Source data: Begin

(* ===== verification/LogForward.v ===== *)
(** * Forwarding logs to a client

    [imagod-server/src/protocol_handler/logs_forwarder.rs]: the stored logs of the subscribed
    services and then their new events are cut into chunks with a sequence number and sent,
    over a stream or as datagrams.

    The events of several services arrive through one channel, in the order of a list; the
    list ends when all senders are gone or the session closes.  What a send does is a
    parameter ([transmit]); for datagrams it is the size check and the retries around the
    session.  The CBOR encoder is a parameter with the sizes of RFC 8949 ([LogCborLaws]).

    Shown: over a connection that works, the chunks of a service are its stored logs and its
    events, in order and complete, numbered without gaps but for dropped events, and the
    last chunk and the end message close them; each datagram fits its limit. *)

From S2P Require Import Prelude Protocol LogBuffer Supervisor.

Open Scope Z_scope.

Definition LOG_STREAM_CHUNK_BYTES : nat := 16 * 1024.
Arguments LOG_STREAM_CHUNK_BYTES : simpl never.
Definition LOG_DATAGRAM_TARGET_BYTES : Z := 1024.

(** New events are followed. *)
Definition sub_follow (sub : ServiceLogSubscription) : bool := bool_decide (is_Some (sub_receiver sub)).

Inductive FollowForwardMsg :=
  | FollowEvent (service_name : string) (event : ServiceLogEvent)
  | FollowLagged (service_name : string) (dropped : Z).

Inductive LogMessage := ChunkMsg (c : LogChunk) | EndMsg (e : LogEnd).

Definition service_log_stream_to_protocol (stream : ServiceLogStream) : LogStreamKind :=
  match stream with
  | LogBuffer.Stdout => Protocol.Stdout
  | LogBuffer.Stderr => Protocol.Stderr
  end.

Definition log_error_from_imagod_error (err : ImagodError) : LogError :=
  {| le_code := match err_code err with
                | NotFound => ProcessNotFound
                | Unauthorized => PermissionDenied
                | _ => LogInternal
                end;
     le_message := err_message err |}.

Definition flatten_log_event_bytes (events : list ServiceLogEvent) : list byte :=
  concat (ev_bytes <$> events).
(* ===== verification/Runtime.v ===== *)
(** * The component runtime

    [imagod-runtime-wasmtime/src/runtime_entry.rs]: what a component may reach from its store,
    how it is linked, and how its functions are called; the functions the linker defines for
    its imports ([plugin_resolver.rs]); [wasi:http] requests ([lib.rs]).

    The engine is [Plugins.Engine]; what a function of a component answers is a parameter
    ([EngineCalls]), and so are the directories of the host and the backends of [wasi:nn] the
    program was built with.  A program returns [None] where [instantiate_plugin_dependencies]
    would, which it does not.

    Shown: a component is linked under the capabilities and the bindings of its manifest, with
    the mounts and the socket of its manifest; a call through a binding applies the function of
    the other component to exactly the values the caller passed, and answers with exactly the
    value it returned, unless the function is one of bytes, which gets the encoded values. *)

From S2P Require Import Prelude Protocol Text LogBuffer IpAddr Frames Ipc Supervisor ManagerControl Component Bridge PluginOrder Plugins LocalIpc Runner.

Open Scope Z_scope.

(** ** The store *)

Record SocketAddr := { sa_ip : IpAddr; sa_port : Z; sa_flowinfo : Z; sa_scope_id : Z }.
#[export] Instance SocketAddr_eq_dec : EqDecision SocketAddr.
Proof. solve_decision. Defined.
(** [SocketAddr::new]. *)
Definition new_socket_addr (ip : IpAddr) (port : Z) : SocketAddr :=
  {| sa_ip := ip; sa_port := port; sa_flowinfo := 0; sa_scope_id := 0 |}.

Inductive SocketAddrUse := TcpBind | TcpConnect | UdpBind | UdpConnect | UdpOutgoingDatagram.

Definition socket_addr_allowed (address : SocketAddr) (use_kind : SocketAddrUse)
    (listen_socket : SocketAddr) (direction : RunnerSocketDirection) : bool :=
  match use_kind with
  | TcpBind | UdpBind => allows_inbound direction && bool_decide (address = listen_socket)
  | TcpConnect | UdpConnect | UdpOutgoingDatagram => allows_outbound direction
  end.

Source data: End

--- Exercise prompt ---
Beginning at the top of the data, please return every line until and including the line containing "parameter ([transmit]); for", copied exactly, and nothing past it.

--- Result for this task ---
(* ===== verification/LogForward.v ===== *)
(** * Forwarding logs to a client

    [imagod-server/src/protocol_handler/logs_forwarder.rs]: the stored logs of the subscribed
    services and then their new events are cut into chunks with a sequence number and sent,
    over a stream or as datagrams.

    The events of several services arrive through one channel, in the order of a list; the
    list ends when all senders are gone or the session closes.  What a send does is a
    parameter ([transmit]); for datagrams it is the size check and the retries around the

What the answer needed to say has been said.